Mr. Maloney comes to Kiodex directly from the White House, where he was the youngest person ever to serve as assistant to the President and staff secretary -- one of the most senior and sensitive White House positions, involving direct, daily access to President Clinton. As staff secretary (a position formerly held by current White House chief of staff John Podesta and former Reagan/Bush adviser Richard Darman), Maloney managed the decision-making process in the West Wing; held exclusive authority to execute decisions on the President's behalf; oversaw a staff of more than 100 employees; and was the Oval Office gatekeeper of all material going to and from the President, including all national security information, domestic policy briefing and decision memos, appointments, executive orders, and legislation.

"We are extremely lucky to have Sean join the Kiodex management team," stated Martin Chavez, CEO of Kiodex. "The experience that Sean gained while at the White House is beyond comparison, making him the ideal leader for Kiodex's legal, regulatory, and communications strategies."

By November 2000, Maloney had been named Chief Operating Officer of the company. (press release packet, p.37)

Where does Enron come in?

Here, in a co-marketing agreement between Enron Networks (one of five divisions of Enron Corp) and Kiodex. What does the agreement state? That in exchange for letting Enron's customers use Kiodex's risk management tools on the Enron Online website, Kiodex would issue warrants to purchase shares of common stock to Enron.

Here's the announcement as posted to Business Wire:

"Kiodex, Inc., a provider of web-based risk management and trading systems, today announced the signing of a definitive agreement to market the Kiodex Risk Workbench(SM) in conjunction with EnronOnline."

"Under the terms of the agreement, EnronOnline customers will be able to calculate a basic set of risk management reports for all of their EnronOnline transactions in natural gas, crude oil and refined petroleum products. The reports will be generated by Kiodex's flagship software application, the Kiodex Risk Workbench(SM), and provided at no cost to the EnronOnline user. Customers requiring additional functionality from the Kiodex Risk Workbench(SM) will be able to access its features directly through a paid subscription to Kiodex."

In essence, Enron Networks is telling Kiodex: "Hi. We like your product. Can we put it on our website? We'll pay for the rights by buying some of your stock."

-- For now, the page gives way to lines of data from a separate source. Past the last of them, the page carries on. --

(** C1. [add_favorite] is idempotent.  For a movie with an integer id:
    when the stored array already holds a record with that id, the call
    only reads the file, so the array is what it was (same records, same
    length), and it returns normally when every stored record has an id;
    a second call of [add_favorite] with the same movie never changes the
    file the first call left; and two calls on a store without the id
    leave exactly one record with it. *)
Theorem add_favorite_idempotent (movie : pyval) (i : Z) (w : world) :
  getitem movie (lit "id") = Ok (PyInt i) ->
  (forall favs,
     stored w = Some favs ->
     Exists (fun f => id_is (PyInt i) f = true) favs ->
     exec (add_favorite movie) w = log (EvRead FAVORITES_FILE) w /\
     stored (exec (add_favorite movie) w) = Some favs /\
     (Forall has_an_id favs -> outcome (add_favorite movie) w = Ok tt)) /\
  files (exec (add_favorite movie) (exec (add_favorite movie) w))
  = files (exec (add_favorite movie) w) /\
  (forall favs,
     stored w = Some favs ->
     List.filter (id_is (PyInt i)) favs = [] ->
     outcome (add_favorite movie) w = Ok tt ->
     exists record,
       stored (exec (add_favorite movie) (exec (add_favorite movie) w))
       = Some (favs ++ [record]) /\
       List.filter (id_is (PyInt i)) (favs ++ [record]) = [record]).
Proof.
  intros Hid. split; [|split].
  - intros favs Hs Hex.
    assert (Hfound : py_any (same_id_as_movie movie) favs <> Ok false).
    { apply py_any_found. eapply Exists_impl; [exact Hex|].
      intros f Hf. by apply (same_id_as_movie_id_is _ _ _ Hid). }
    assert (Hload : after_load w = log (EvRead FAVORITES_FILE) w).
    { unfold after_load. unfold stored in Hs.
      destruct (on_disk w); [reflexivity|].
      injection Hs as <-. by apply Exists_nil in Hex. }
    unfold exec, outcome. rewrite (add_favorite_on_array _ _ _ Hs), <- Hload.
    assert (Hs' : stored (after_load w) = Some favs)
      by (rewrite <- Hs; apply stored_files, files_after_load).
    destruct (py_any (same_id_as_movie movie) favs) as [[]|] eqn:Hany;
      [| congruence |]; cbn [fst snd]; (split; [reflexivity|]);
      (split; [exact Hs'|]); intros Hall; [reflexivity|].
    destruct (py_any_total (same_id_as_movie movie) favs) as [b Hb];
      [|congruence].
    eapply Forall_impl; [exact Hall|]. intros f Hf.
    by apply (same_id_as_movie_total _ _ _ Hid).
  - by apply (add_favorite_again movie i).
  - intros favs Hs Hnone. unfold outcome, exec at 2.
    rewrite (add_favorite_on_array _ _ _ Hs).
    destruct (py_any (same_id_as_movie movie) favs) as [[]|] eqn:Hany.
    + exfalso. clear -Hany Hnone Hid.
      induction favs as [|f favs IH]; cbn [py_any] in Hany; [discriminate|].
      cbn [List.filter] in Hnone.
      destruct (same_id_as_movie movie f) as [[]|] eqn:Hf; try discriminate.
      * unfold same_id_as_movie, id_is in *.
        destruct (getitem f (lit "id")); [|discriminate].
        cbn [rbind] in Hf. rewrite Hid in Hf. cbn [rbind] in Hf.
        injection Hf as Hf. rewrite Hf in Hnone. discriminate.
      * destruct (id_is (PyInt i) f); [discriminate|]. auto.
    + destruct (favorite_record movie) as [record|e] eqn:Hrec;
        cbn [fst snd]; [|discriminate].
      intros _. exists record. split.
      * rewrite <- (stored_rewritten (favs ++ [record]) (after_load w)).
        apply stored_files. apply (add_favorite_again movie i w) in Hid as Hagain.
        unfold exec at 2 3 in Hagain.
        rewrite (add_favorite_on_array _ _ _ Hs), Hany, Hrec in Hagain.
        exact Hagain.
      * rewrite List.filter_app. rewrite Hnone. cbn [List.filter app].
        unfold id_is at 1. rewrite (favorite_record_id _ _ _ Hid Hrec).
        by rewrite py_eq_int_refl.
    + discriminate.
Qed.

Lemma add_favorite_idempotent_witness :
  getitem fight_club (lit "id") = Ok (PyInt 550) /\
  files (exec (add_favorite fight_club)
          (exec (add_favorite fight_club) (world_with [alien_record])))
  = files (exec (add_favorite fight_club) (world_with [alien_record])).
Proof.
  split; [reflexivity|].
  exact (proj1 (proj2 (add_favorite_idempotent fight_club 550
                         (world_with [alien_record]) eq_refl))).
Defined.

Lemma favorite_record_has_id movie record :
  favorite_record movie = Ok record ->
  exists mid, getitem movie (lit "id") = Ok mid.
Proof.
  unfold favorite_record.
  destruct (getitem movie (lit "id")) as [mid|]; [eauto|discriminate].
Qed.

(** C2. The store keeps at most one record per id.  From a stored array
    in which no two records share an id, a call of [add_favorite] that
    returns leaves either the same array or the array with one more
    record at its end, again with no id twice; that record has exactly
    the five fields id, title, poster_path, vote_average and release_date,
    each holding the value the movie has for it at the call.  A call of
    [remove_favorite] that returns leaves an array with no id twice. *)
Theorem store_keeps_one_record_per_id (w : world) (favs : list pyval) :
  stored w = Some favs ->
  distinct_ids favs = true ->
  (forall movie,
     outcome (add_favorite movie) w = Ok tt ->
     exists favs',
       stored (exec (add_favorite movie) w) = Some favs' /\
       distinct_ids favs' = true /\
       (favs' = favs \/
        exists kv,
          favs' = favs ++ [PyDict kv] /\
          List.map fst kv = record_fields /\
          forall k v, In k record_fields ->
                      getitem movie k = Ok v -> assoc k kv = Some v)) /\
  (forall movie_id,
     outcome (remove_favorite movie_id) w = Ok tt ->
     exists favs',
       stored (exec (remove_favorite movie_id) w) = Some favs' /\
       distinct_ids favs' = true).
Proof.
  intros Hs Hd. split.
  - intros movie. unfold outcome, exec.
    rewrite (add_favorite_on_array _ _ _ Hs).
    assert (Hs' : stored (after_load w) = Some favs)
      by (rewrite <- Hs; apply stored_files, files_after_load).
    destruct (py_any (same_id_as_movie movie) favs) as [[]|] eqn:Hany;
      cbn [fst snd]; [eauto | | discriminate].
    destruct (favorite_record movie) as [record|e] eqn:Hrec;
      cbn [fst snd]; [|discriminate].
    intros _. exists (favs ++ [record]).
    destruct (favorite_record_has_id _ _ Hrec) as [mid Hid].
    split; [apply stored_rewritten|]. split.
    + eapply distinct_ids_snoc; eauto using favorite_record_id.
    + right.
      destruct (favorite_record_ok _ _ Hid) as (t & p & v & r & E & Ht & Hp & Hv & Hr).
      rewrite E in Hrec. injection Hrec as <-.
      eexists. split; [reflexivity|]. split; [reflexivity|].
      intros k x Hk Hx. cbn [In record_fields] in Hk.
      destruct Hk as [<-|[<-|[<-|[<-|[<-|[]]]]]]; lookup_field.
      * congruence.
      * rewrite (getitem_dict_get _ _ _ PyNone Hx) in Ht. congruence.
      * rewrite (getitem_dict_get _ _ _ PyNone Hx) in Hp. congruence.
      * rewrite (getitem_dict_get _ _ _ PyNone Hx) in Hv. congruence.
      * rewrite (getitem_dict_get _ _ _ (PyStr []) Hx) in Hr. congruence.
  - intros movie_id. unfold outcome, exec.
    rewrite (remove_favorite_on_array _ _ _ Hs).
    rewrite (py_filter_has_other_id _ _ (distinct_ids_has_ids _ Hd)).
    cbn [fst snd]. intros _. eexists. split; [apply stored_rewritten|].
    by apply distinct_ids_filter.
Qed.

Lemma store_keeps_one_record_per_id_witness :
  stored (world_with [alien_record]) = Some [alien_record] /\
  distinct_ids [alien_record] = true /\
  exists favs',
    stored (exec (add_favorite fight_club) (world_with [alien_record]))
    = Some favs' /\
    distinct_ids favs' = true.
Proof.
  split; [reflexivity|]. split; [reflexivity|].
  destruct (store_keeps_one_record_per_id (world_with [alien_record])
              [alien_record] eq_refl eq_refl) as [Hadd _].
  destruct (Hadd fight_club eq_refl) as (favs' & Hs & Hd & _).
  exists favs'. split; assumption.
Defined.



(** *** The catalog client *)

Lemma discover_params_shape api_key genre_id min_rating year page :
  discover_params api_key genre_id min_rating year page =
  [ (lit "api_key", api_key);
    (lit "language", PyStr (lit "ja"));
    (lit "with_genres", genre_id);
    (lit "vote_average.gte", min_rating);
    (lit "sort_by", PyStr (lit "popularity.desc"));
    (lit "page", page) ]
  ++ (if truthy year then [(lit "primary_release_year", year)] else []).
Proof.
  unfold discover_params. destruct (truthy year); [|reflexivity].
  cbn [dict_set]. repeat rewrite decide_False by literal_ne. reflexivity.
Qed.

Lemma discover_url :
  BASE_URL ++ lit "/discover/movie"
  = lit "https://api.themoviedb.org/3/discover/movie".
Proof. vm_compute. reflexivity. Qed.

Lemma discover_movies_run genre_id min_rating year page w :
  discover_movies genre_id min_rating year page w =
  let req := Get (BASE_URL ++ lit "/discover/movie")
                 (discover_params (API_KEY w) genre_id min_rating year page) in
  let w' := log (EvGet req) w in
  match remote w (trace w) req with
  | NoResponse => (Raise ConnectionError, w')
  | Response st body =>
      if (400 <=? st) && (st <? 600) then (Raise (HTTPError st), w')
      else match body with
           | Some b => (getitem b (lit "results"), w')
           | None => (Raise JSONDecodeError, w')
           end
  end.
Proof.
  unfold discover_movies, requests_get, raise_for_status, response_json.
  unfold bind, gets, lift, ret, raise. cbn zeta.
  destruct (remote w _ _) as [|st body]; [reflexivity|]. cbn [fst snd].
  destruct ((400 <=? st) && (st <? 600)); [reflexivity|].
  destruct body; reflexivity.
Qed.

(** The request of a call, and the world it leaves: one more entry in
    the journal. *)
Lemma discover_movies_exec genre_id min_rating year page w :
  exec (discover_movies genre_id min_rating year page) w
  = log (EvGet (Get (lit "https://api.themoviedb.org/3/discover/movie")
                    (discover_params (API_KEY w) genre_id min_rating year page)))
        w.
Proof.
  unfold exec. rewrite discover_movies_run, discover_url. cbn zeta.
  destruct (remote w (trace w) _) as [|st body]; [reflexivity|].
  destruct ((400 <=? st) && (st <? 600)); [reflexivity|].
  destruct body; reflexivity.
Qed.

(** C7. Every call of [discover_movies] issues exactly one GET request,
    to the discover endpoint, with the API key, the locale [ja], the
    genre, the minimum rating, the sort order [popularity.desc] and the
    page; [primary_release_year] is the year when a year is given, that is
    when the argument is true in Python's sense, and is absent otherwise.
    Nothing else changes.  When the answer is a JSON document with a
    status outside 400-599, the call returns its [results]; a status
    inside 400-599 raises. *)
Theorem discover_movies_issues_one_request
    (genre_id min_rating year page : pyval) (w : world) :
  let req :=
    Get (lit "https://api.themoviedb.org/3/discover/movie")
        ([ (lit "api_key", API_KEY w);
           (lit "language", PyStr (lit "ja"));
           (lit "with_genres", genre_id);
           (lit "vote_average.gte", min_rating);
           (lit "sort_by", PyStr (lit "popularity.desc"));
           (lit "page", page) ]
         ++ (if truthy year then [(lit "primary_release_year", year)] else []))
  in
  exec (discover_movies genre_id min_rating year page) w = log (EvGet req) w /\
  (forall st body results,
     remote w (trace w) req = Response st (Some body) ->
     ~ (400 <= st < 600) ->
     getitem body (lit "results") = Ok results ->
     outcome (discover_movies genre_id min_rating year page) w = Ok results) /\
  (forall st body,
     remote w (trace w) req = Response st body ->
     400 <= st < 600 ->
     outcome (discover_movies genre_id min_rating year page) w
     = Raise (HTTPError st)).
Proof.
  intros req. split; [|split].
  - rewrite discover_movies_exec, discover_params_shape. reflexivity.
  - unfold outcome. rewrite discover_movies_run.
    rewrite discover_url, discover_params_shape. fold req. cbn zeta.
    intros st body results -> Hst Hres.
    destruct ((400 <=? st) && (st <? 600)) eqn:E.
    + exfalso. apply Hst. apply andb_true_iff in E. lia.
    + cbn [fst]. exact Hres.
  - unfold outcome. rewrite discover_movies_run.
    rewrite discover_url, discover_params_shape. fold req. cbn zeta.
    intros st body -> Hst.
    replace ((400 <=? st) && (st <? 600)) with true; [reflexivity|].
    symmetry. apply andb_true_iff. lia.
Qed.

That's it. That's the brush that Nan Hayworth is trying to tar Sean Patrick Maloney with.

That's she's attempting to launch a smear this close to Election Day is bad enough - after all, these events happened back in 2001. If this line of criticism had any validity, her campaign would have brought it up much earlier than this. Maloney's primary opponents would have done the same... but no one did until now.

This attack looks and sounds like desperation - a "throw everything on the wall, and see if it sticks" attempt. Unfortunately for the Hayworth campaign, there's no there there.